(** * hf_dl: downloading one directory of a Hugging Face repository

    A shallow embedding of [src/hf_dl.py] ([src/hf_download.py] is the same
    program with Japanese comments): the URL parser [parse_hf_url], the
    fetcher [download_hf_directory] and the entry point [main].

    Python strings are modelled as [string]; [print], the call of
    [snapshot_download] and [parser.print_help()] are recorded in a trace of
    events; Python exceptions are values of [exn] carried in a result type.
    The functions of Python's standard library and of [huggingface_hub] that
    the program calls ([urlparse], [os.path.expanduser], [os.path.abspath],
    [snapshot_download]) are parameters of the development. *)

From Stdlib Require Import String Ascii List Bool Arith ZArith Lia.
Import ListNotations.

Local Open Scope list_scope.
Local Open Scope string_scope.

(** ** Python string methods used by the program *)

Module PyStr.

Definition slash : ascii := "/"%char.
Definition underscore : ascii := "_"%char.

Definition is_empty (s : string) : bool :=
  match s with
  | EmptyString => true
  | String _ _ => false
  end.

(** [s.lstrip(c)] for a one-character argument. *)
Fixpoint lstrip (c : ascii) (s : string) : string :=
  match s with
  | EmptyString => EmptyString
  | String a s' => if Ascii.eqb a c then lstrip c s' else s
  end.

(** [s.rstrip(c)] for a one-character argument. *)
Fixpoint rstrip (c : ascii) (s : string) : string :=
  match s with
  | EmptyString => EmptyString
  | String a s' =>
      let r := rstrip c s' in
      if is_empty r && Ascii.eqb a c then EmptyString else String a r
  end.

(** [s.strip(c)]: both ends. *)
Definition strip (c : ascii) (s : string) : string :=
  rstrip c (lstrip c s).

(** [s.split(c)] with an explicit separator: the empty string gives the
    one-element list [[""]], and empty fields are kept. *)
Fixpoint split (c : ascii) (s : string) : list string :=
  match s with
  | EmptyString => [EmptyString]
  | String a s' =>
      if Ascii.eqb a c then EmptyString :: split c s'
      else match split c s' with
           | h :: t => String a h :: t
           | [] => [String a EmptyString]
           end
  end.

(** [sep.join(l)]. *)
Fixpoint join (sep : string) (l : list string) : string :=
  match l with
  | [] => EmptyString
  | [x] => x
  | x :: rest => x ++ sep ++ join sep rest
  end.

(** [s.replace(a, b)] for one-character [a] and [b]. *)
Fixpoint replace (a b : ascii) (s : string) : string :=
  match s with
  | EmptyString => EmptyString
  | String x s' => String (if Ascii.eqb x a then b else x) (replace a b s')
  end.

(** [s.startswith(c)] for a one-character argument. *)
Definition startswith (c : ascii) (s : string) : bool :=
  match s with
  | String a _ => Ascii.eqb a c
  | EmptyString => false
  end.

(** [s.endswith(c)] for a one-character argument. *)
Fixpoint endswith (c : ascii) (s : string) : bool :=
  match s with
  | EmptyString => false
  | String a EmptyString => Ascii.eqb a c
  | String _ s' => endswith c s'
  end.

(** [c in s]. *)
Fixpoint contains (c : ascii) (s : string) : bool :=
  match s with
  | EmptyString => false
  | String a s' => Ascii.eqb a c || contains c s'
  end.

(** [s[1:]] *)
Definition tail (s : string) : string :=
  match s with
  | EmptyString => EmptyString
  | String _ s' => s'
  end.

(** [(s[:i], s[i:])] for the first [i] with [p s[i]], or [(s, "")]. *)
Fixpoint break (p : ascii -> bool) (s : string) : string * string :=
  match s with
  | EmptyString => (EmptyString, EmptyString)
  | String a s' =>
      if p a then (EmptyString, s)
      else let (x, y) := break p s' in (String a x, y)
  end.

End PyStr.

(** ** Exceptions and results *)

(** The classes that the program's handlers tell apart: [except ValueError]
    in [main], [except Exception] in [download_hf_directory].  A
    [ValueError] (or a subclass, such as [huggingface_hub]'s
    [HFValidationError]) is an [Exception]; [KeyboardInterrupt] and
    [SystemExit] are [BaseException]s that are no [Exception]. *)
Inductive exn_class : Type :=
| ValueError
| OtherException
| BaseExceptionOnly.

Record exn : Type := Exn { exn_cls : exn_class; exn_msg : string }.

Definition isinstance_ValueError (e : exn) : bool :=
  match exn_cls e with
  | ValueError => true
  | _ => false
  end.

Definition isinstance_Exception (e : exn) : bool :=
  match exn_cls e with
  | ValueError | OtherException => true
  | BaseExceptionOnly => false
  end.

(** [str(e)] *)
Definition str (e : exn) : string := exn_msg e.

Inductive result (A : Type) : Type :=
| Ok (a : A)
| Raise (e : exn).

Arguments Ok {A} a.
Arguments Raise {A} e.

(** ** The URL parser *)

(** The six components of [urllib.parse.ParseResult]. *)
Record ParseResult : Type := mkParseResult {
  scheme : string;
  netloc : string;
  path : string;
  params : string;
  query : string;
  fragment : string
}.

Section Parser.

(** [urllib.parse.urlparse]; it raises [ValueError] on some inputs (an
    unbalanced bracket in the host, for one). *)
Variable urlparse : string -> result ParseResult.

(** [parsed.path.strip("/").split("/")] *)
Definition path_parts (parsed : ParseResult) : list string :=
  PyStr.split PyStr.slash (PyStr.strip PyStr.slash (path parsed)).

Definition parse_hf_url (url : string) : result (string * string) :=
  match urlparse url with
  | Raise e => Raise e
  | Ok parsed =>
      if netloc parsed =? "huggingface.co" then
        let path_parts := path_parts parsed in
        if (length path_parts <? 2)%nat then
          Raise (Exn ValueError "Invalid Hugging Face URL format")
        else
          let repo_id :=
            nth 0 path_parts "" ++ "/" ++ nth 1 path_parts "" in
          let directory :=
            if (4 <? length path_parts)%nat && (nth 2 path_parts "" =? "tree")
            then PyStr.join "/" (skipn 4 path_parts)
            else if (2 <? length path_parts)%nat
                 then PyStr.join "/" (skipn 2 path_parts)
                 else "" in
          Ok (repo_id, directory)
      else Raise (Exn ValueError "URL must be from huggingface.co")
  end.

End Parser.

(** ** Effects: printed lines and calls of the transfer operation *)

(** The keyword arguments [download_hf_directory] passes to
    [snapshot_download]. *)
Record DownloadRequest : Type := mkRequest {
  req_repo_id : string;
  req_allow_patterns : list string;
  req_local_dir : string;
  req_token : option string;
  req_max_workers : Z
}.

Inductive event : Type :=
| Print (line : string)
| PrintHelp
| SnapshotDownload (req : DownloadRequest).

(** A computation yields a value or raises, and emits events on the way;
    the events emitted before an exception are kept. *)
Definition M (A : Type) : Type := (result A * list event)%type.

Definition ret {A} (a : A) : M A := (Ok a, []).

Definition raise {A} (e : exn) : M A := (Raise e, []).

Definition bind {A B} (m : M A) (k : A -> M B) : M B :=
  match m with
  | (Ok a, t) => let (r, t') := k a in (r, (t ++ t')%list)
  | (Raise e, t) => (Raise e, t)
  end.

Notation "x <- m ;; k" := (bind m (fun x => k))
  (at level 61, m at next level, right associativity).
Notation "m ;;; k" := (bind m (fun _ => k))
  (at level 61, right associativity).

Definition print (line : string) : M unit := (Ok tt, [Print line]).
·····
*YOUR INSTRUCTIONS*: Up to and including the line with "[snapshot_download] and [parser.print_help()]", print every line of the material above, starting from its first line, exactly.

*REPLY*:
(** * hf_dl: downloading one directory of a Hugging Face repository

    A shallow embedding of [src/hf_dl.py] ([src/hf_download.py] is the same
    program with Japanese comments): the URL parser [parse_hf_url], the
    fetcher [download_hf_directory] and the entry point [main].

    Python strings are modelled as [string]; [print], the call of
    [snapshot_download] and [parser.print_help()] are recorded in a trace of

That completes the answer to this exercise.